**Problem**: Beneath this line are the data; copy exactly the part of them that opens with the line containing "let t := set_root t (b_bp rb)" and closes with the line containing "(** Load the", and only that part.

**Provided data**:
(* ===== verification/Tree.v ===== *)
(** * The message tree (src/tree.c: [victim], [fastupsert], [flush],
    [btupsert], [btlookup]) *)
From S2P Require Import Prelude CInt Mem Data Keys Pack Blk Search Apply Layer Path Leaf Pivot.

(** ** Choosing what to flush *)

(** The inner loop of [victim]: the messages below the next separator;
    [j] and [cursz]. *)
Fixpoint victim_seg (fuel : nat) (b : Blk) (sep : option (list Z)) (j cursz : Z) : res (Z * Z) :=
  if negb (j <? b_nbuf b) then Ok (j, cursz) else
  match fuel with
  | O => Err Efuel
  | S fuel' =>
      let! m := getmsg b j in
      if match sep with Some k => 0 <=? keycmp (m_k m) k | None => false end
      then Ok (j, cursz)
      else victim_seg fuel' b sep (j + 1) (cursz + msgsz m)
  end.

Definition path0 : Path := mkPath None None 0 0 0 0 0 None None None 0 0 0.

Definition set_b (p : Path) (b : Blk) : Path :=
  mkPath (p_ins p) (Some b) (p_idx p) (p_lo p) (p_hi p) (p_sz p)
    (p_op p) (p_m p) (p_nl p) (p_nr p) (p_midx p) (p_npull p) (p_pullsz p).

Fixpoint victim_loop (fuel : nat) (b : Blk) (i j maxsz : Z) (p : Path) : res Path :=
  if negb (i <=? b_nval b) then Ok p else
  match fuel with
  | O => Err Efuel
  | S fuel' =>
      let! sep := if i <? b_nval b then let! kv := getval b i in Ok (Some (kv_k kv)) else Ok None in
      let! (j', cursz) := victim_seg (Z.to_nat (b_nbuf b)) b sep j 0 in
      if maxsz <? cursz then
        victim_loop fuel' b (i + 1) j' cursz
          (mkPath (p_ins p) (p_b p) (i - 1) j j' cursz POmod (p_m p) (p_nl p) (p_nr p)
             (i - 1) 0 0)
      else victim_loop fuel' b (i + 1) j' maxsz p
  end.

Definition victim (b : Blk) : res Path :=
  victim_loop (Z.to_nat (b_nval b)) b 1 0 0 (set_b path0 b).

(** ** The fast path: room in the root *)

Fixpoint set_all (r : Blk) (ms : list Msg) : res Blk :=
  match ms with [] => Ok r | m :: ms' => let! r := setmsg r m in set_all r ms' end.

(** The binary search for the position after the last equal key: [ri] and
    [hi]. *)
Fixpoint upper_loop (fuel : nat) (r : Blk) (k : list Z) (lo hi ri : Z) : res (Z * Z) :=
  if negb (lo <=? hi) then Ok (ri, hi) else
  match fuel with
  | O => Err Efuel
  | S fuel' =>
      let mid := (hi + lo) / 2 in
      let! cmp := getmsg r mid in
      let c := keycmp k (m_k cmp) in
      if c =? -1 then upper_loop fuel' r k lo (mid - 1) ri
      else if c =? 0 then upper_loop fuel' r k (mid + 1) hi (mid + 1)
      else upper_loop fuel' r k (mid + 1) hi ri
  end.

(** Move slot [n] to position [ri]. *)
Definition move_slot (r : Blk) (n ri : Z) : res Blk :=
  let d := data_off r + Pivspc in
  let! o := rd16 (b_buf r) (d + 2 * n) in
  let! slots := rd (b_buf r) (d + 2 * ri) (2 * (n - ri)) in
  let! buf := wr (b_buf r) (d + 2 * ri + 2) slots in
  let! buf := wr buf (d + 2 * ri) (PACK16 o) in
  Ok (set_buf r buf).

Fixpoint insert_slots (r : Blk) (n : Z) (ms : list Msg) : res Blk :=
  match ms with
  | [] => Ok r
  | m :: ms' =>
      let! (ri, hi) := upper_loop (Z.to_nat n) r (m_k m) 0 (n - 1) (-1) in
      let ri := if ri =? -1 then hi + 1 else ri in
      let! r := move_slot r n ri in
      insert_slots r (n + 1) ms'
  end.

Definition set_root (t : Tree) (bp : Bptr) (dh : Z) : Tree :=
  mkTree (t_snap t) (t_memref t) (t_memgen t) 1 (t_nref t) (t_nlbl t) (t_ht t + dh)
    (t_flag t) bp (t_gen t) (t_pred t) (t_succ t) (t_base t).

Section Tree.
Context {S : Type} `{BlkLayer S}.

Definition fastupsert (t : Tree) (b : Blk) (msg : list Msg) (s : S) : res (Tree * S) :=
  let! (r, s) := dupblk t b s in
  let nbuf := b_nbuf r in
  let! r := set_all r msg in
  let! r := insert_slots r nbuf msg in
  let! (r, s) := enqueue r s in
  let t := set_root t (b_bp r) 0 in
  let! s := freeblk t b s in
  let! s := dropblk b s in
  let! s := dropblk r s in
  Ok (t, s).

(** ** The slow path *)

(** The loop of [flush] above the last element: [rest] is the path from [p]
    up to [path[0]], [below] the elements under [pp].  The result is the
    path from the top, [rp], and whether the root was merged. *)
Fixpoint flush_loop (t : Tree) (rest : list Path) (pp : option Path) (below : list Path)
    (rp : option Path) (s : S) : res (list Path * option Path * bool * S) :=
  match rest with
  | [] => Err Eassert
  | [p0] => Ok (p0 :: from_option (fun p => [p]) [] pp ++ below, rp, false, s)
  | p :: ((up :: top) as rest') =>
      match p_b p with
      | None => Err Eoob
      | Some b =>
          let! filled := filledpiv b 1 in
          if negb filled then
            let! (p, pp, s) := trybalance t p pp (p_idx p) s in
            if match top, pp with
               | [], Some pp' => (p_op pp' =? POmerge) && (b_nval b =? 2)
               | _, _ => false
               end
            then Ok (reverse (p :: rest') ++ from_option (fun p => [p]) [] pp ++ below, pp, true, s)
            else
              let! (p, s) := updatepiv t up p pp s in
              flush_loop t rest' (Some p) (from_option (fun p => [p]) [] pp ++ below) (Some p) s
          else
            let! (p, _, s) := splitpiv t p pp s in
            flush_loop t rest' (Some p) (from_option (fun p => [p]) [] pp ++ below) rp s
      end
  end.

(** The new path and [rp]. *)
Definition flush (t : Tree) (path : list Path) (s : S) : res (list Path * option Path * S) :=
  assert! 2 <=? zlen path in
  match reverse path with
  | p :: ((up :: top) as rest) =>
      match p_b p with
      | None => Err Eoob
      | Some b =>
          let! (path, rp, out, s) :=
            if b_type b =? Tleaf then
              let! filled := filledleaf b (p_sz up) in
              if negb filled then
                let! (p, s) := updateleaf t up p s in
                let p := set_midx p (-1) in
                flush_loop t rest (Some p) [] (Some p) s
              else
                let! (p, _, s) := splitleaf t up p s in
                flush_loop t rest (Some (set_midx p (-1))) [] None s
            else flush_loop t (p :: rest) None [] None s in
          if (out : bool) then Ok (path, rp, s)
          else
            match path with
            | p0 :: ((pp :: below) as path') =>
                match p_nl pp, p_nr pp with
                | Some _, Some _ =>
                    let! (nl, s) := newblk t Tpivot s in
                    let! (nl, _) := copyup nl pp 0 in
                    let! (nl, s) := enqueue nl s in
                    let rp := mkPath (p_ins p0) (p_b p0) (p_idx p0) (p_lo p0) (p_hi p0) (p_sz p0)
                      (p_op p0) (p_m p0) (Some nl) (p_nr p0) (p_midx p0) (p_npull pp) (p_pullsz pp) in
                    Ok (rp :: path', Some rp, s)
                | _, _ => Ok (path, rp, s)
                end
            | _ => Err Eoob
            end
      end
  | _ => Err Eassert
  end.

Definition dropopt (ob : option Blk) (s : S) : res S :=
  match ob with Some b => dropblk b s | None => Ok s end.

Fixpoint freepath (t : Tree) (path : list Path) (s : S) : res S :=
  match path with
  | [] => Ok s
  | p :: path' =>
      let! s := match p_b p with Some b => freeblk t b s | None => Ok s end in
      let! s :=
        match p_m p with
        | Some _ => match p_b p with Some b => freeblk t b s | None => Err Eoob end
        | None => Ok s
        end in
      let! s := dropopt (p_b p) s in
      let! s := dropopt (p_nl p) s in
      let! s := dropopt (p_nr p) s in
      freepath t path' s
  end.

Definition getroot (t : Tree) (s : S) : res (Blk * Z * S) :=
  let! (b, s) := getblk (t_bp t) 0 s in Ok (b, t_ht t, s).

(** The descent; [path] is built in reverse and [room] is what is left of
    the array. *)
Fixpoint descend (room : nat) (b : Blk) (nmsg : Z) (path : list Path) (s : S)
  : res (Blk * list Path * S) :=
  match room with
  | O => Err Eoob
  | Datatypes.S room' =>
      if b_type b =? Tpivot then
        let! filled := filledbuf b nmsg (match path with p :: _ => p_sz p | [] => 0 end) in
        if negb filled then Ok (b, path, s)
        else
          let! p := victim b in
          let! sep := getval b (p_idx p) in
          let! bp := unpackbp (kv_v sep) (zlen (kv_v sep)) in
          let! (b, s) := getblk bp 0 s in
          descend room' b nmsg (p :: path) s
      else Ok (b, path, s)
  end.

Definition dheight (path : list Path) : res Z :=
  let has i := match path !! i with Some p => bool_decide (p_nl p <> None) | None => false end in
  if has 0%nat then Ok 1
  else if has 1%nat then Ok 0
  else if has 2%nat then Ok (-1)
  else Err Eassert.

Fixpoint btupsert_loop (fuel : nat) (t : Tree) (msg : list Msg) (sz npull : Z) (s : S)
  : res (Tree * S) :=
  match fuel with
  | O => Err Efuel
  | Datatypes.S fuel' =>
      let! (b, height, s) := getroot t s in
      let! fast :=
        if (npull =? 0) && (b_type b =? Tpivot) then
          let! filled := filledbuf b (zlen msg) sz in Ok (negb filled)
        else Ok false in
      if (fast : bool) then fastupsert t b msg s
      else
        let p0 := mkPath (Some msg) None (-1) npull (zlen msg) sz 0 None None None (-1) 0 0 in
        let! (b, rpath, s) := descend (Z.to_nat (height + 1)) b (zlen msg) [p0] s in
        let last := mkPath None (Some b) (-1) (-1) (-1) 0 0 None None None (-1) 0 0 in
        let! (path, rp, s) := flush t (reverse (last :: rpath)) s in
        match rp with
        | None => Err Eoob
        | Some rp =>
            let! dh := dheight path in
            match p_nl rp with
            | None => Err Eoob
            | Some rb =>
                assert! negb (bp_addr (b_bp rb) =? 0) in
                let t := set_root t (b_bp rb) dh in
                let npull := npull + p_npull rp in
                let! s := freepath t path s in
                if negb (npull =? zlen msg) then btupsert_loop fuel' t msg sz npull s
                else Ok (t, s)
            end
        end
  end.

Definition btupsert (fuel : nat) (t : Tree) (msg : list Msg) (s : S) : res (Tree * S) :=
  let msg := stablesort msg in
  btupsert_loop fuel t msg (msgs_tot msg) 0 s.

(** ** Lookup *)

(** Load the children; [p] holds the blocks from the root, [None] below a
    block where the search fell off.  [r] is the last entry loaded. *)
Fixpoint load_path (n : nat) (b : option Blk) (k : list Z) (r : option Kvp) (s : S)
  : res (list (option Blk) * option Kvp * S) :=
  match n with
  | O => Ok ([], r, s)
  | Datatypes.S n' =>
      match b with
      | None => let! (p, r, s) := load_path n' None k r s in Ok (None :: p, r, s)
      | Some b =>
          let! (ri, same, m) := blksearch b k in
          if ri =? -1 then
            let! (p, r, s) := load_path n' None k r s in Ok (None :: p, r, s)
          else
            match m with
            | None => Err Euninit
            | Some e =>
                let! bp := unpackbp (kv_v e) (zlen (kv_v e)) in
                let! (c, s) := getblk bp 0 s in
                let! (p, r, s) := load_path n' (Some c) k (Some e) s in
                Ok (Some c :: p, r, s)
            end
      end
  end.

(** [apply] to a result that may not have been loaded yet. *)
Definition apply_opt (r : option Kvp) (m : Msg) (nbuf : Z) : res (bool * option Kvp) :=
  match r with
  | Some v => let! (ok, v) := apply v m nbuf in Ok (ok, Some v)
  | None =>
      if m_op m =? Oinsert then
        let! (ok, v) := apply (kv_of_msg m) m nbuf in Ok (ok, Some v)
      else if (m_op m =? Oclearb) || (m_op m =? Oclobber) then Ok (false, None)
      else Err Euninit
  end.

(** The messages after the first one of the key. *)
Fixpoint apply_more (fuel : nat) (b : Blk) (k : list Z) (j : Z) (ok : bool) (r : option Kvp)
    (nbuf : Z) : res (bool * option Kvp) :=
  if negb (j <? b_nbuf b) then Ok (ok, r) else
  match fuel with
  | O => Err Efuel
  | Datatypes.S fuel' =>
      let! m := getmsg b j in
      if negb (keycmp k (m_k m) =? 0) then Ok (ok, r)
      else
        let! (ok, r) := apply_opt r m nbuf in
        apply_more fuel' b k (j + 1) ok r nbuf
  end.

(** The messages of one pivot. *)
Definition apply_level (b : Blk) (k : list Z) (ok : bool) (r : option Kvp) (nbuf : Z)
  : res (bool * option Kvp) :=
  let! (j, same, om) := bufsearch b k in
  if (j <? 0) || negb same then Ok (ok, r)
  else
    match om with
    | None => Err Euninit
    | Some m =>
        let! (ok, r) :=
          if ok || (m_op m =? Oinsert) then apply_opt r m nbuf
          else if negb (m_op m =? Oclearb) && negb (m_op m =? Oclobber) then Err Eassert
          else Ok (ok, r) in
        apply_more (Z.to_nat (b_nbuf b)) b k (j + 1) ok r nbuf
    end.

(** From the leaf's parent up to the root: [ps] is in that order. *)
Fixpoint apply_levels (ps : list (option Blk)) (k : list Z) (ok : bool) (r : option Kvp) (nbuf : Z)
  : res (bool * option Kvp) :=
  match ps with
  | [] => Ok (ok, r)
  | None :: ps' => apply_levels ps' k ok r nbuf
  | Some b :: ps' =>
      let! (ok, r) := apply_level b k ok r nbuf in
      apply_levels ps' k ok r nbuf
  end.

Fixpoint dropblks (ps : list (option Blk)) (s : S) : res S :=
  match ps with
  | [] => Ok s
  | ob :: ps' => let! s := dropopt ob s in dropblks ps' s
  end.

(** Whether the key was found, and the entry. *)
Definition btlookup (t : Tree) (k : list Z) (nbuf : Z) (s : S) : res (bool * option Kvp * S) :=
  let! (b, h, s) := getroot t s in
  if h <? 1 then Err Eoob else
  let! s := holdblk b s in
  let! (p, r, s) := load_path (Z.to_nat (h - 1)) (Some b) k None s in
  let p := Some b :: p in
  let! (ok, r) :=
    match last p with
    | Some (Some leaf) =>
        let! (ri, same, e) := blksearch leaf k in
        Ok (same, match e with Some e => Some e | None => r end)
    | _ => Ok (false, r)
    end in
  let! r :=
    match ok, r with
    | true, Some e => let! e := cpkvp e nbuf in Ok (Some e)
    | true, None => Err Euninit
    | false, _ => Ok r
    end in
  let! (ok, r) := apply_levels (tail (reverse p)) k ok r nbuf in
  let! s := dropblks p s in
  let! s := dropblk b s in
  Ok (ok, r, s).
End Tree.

**Solution to the problem**:
                let t := set_root t (b_bp rb) dh in
                let npull := npull + p_npull rp in
                let! s := freepath t path s in
                if negb (npull =? zlen msg) then btupsert_loop fuel' t msg sz npull s
                else Ok (t, s)
            end
        end
  end.

Definition btupsert (fuel : nat) (t : Tree) (msg : list Msg) (s : S) : res (Tree * S) :=
  let msg := stablesort msg in
  btupsert_loop fuel t msg (msgs_tot msg) 0 s.

(** ** Lookup *)

(** Load the children; [p] holds the blocks from the root, [None] below a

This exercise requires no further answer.